That misery is upon us all once again. Glastonbury is over for another year, while the halcyon memories of wandering through the green, green fields of Worthy Farm dance around your deliriously sleep-deprived mind, you are paralysed by a very particular type of sadness - the Post-Glastonbury Blues.
There's no condition quite as crippling as this. Legend has it that is in fact the haunting of a ghost druid from the Stone Circle who passed centuries ago, vowing to take vengeance all who pass by in revenge for not telling him about that day's secret set.
- More: See our review of the 19 best moments of Glastonbury 2016 here
The glee felt by that first shower when arriving home was matched by the melancholy of realising that you were washing the last traces of Worthy Farm from your being. So, let us all weep together - here are 31 surefire signs and symptoms that you're suffering from the post-Glastonbury Blues.

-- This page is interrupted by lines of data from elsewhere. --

(* ===== verification/HostServices.v ===== *)
(** * What both servers do alike (services/avery/src/windows.rs, unix.rs,
      services/lomax/src/windows.rs, tls.rs)

    Avery and Lomax are services of Windows in the same way: [service_main] makes a
    logger, which panics where that fails, registers a handler of control events, runs the program with a callback that reports it as
    running, and reports it as stopped whatever came of it.  The program is a
    parameter; the world is any that keeps what was reported ([Reporting]).

    On Unix both take a socket that systemd has opened for them, by the protocol of
    [sd_listen_fds]: the number of sockets and the process they are meant for come in
    the environment, and the variables are removed once they were understood. *)
From S2P Require Import Prelude Regex Text.

Inductive ServiceState := ServiceRunning | ServiceStopped.
(** What [set_service_status] tells the service manager. *)
Record ServiceStatus := MkServiceStatus { ss_current_state : ServiceState; ss_exit_code : N }.
Class Reporting (W : Type) := {
  reported : W -> list ServiceStatus;
  report : ServiceStatus -> W -> W;
  reported_report : forall s w, reported (report s w) = reported w ++ [s]
}.
Record ServiceOs := MkServiceOs {
  (** [WinLogger::try_new], [service_control_handler::register], making the
      asynchronous runtime, the service dispatcher, and reporting a status: their errors *)
  so_logger : option string;
  so_register : option string;
  so_runtime : option string;
  so_dispatcher : option string;
  so_set_status : ServiceState -> option string
}.

(** ** Control events *)
Inductive ServiceControl := ControlStop | ControlInterrogate | ControlOther (code : N).
Inductive HandlerResult := HandlerNoError | HandlerNotImplemented.
(** Whether the stop event was triggered, and what the handler answers. *)
Definition event_handler (control_event : ServiceControl) (stop_event : bool) : bool * HandlerResult :=
  match control_event with
  | ControlStop => (true, HandlerNoError)
  | ControlInterrogate => (stop_event, HandlerNoError)
  | ControlOther _ => (stop_event, HandlerNotImplemented)
  end.
Definition handle_events (events : list ServiceControl) (stop_event : bool) : bool :=
  foldl (fun stop e => (event_handler e stop).1) stop_event events.
(** [shutdown_signal]: after how many events the service is told to stop, if no
    Ctrl-C comes; a handler of Ctrl-C that cannot be installed counts as one. *)
Fixpoint stop_after (events : list ServiceControl) : option nat :=
  match events with
  | [] => None
  | e :: events => if (event_handler e false).1 then Some 1 else S <$> stop_after events
  end.
Definition shutdown_signal (ctrl_c : option nat) (events : list ServiceControl) : option nat :=
  match ctrl_c, stop_after events with
  | Some a, Some b => Some (Nat.min a b)
  | Some a, None => Some a
  | None, b => b
  end.

(** ** The service *)
Section service.
Context {W : Type} {RW : Reporting W}.
Variable name : string.
Variable os : ServiceOs.
Definition set_service_status (state : ServiceState) : sem W string unit :=
  fun w => match so_set_status os state with
           | Some e => (w, Err e)
           | None => (report (MkServiceStatus state 0) w, Ok tt)
           end.
Definition started_callback : sem W string unit :=
  fun w => let '(w, r) := set_service_status ServiceRunning w in
           (w, map_err (fun e => "Failed to set service running status: " +:+ e) r).
(** How a process ends but by its own will: with an exit code, or by a panic, which a
    function called by the service manager cannot unwind from. *)
Inductive ProcessEnd := ExitCode (code : Z) | Panicked (message : string).
Definition service_main (run : sem W string unit -> sem W string unit) : sem W ProcessEnd unit :=
  fun w =>
    match so_logger os with
    | Some e => (w, Err (Panicked ("Failed to create windows event logger for " +:+ name +:+ ": " +:+ e)))
    | None =>
        match so_register os, so_runtime os with
        | None, None => ((set_service_status ServiceStopped (run started_callback w).1).1, Ok tt)
        | _, _ => (w, Ok tt)
        end
    end.
(** As a service, or in the foreground. *)
Definition bootstrap (service : bool) (run : sem W string unit -> sem W string unit) (run_with_tokio : sem W Z unit)
  : sem W ProcessEnd unit :=
  if service then
    match so_dispatcher os with
    | Some _ => sem_lift (Err (ExitCode 1))
    | None => service_main run
    end
  else fun w => let '(w, r) := run_with_tokio w in (w, map_err ExitCode r).
End service.

(** ** Properties *)
Lemma stop_is_final events : handle_events events true = true.
Proof. induction events as [|[] events IH]; done. Qed.
(** The service is told to stop by a Stop event, and by no other one. *)
Lemma stopped_by_stop events : handle_events events false = true <-> ControlStop ∈ events.
Proof.
  induction events as [|e events IH]; [set_solver|]. unfold handle_events in *. cbn [foldl].
  destruct e; cbn [event_handler fst]; [|rewrite IH; set_solver..].
  split; [intros _; by left|intros _; apply stop_is_final].
Qed.
Lemma stop_after_stop events : is_Some (stop_after events) <-> ControlStop ∈ events.
Proof.
  induction events as [|e events IH]; [cbn; split; [by intros []|set_solver]|]. cbn [stop_after].
  destruct e; cbn; [split; [by left|by eexists]|rewrite fmap_is_Some, IH; set_solver..].
Qed.

(** The environment: a variable that is not Unicode is [None]. *)
Abbreviation Environment := (gmap string (option string)).
Definition parse_i32 : string -> result string Z := parse_int (-2147483648) 2147483647.
Definition for_this_pid (pid : Z) (env : Environment) : bool :=
  match env !! "LISTEN_PID" with
  | None | Some (Some EmptyString) => true
  | Some (Some val) => bool_decide (result_ok (parse_i32 val) = Some pid)
  | Some None => false
  end.
(** The sockets systemd hands over, and the environment without them. *)
Definition get_systemd_sockets (pid : Z) (env : Environment) : Environment * list Z :=
  match (x ← env !! "LISTEN_FDS" ≫= id; result_ok (parse_i32 x)) with
  | None => (env, [])
  | Some offset =>
      (delete "LISTEN_FDS" (delete "LISTEN_PID" env),
       if for_this_pid pid env then (fun i => 3 + i)%Z <$> seqZ 0 offset else [])
  end.

(** They are handed over once. *)
Lemma sockets_once pid pid' env : (get_systemd_sockets pid env).2 <> [] ->
  get_systemd_sockets pid' (get_systemd_sockets pid env).1 = ((get_systemd_sockets pid env).1, []).
Proof.
  unfold get_systemd_sockets. destruct (x ← env !! "LISTEN_FDS" ≫= id; result_ok (parse_i32 x)); [|done].
  intros _. cbn [fst]. by rewrite lookup_delete_eq.
Qed.
(** What is left of the environment never hands over more than before. *)
Lemma no_sockets_left pid env : (get_systemd_sockets pid env).2 = [] ->
  (get_systemd_sockets pid (get_systemd_sockets pid env).1).2 = [].
Proof.
  unfold get_systemd_sockets. destruct (x ← env !! "LISTEN_FDS" ≫= id; result_ok (parse_i32 x)) eqn:Hx; cbn [fst snd].
  - intros _. by rewrite lookup_delete_eq.
  - intros _. by rewrite Hx.
Qed.
Lemma elem_of_candidates self filters req group f :
  registry_inv self ->
  f ∈ candidates self filters req group <-> selected self filters req group f.
Proof.
  intros Hinv. unfold candidates, selected, matches_id.
  rewrite list_elem_of_filter, Is_true_true, andb_true_iff, matches_metadata_iff.
  set (matching := filter _ _).
  assert (forall g, g ∈ matching <-> g ∈ lk_data (functions self) /\
    (matches_name group (fl_name filters) g = true /\ matches_version req g = true)) as Hm.
  { intros g. unfold matching. rewrite list_elem_of_filter, Is_true_true, andb_true_iff. tauto. }
  assert (StronglySorted different_id matching) as Hu by apply StronglySorted_filter, Hinv.
  destruct group.
  - rewrite elem_of_latest by done. rewrite Hm. setoid_rewrite Hm. split; [naive_solver|].
    intros (?&?&Hmax&?&?). split_and!; [tauto..|]. intros g [? ?] ?. apply Hmax; auto.
  - rewrite Hm. split; [naive_solver | tauto].
Qed.

Lemma unique_nodup (l : list RFunction) : StronglySorted different_id l -> NoDup l.
Proof.
  induction 1 as [|x l Hl IH Hx]; constructor; [|done]. intros Hin.
  rewrite Forall_forall in Hx. specialize (Hx _ Hin). unfold different_id in Hx.
  rewrite <- not_true_iff_false, same_id_iff in Hx. destruct Hx.
  split; [done|]. apply cmp_refl_eq, _.
Qed.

1. You now feel an almighty, maternal bond to this woman - and are now wondering why your own mother doesn't swear like a trooper...
2. Or, if you were at The Other Stage, even hearing the drum intro to 'Blue Monday' in Tesco makes you lose your shit and tear apart the confectionary isle...
3. You are totally unable to navigate your way around the real world without using flags as a point of reference
4. Regardless of your gender or sexual persuasion, you're a little bit in love with Jeff Lynne's incredibly talented violininst. She made all of the hangovers go away.
5. You miss the feeling of being surrounded by people who were predominantly anti-Brexit, and the People's Republic Of Glastonbury was a separate world that still felt like Europe.
6. You've grown quite attached to the advanced civilisation of insects living in your hair. They have developed tools, and are already working on democracy. We're curious to see what they build with all of the glitter still to be found all about your person.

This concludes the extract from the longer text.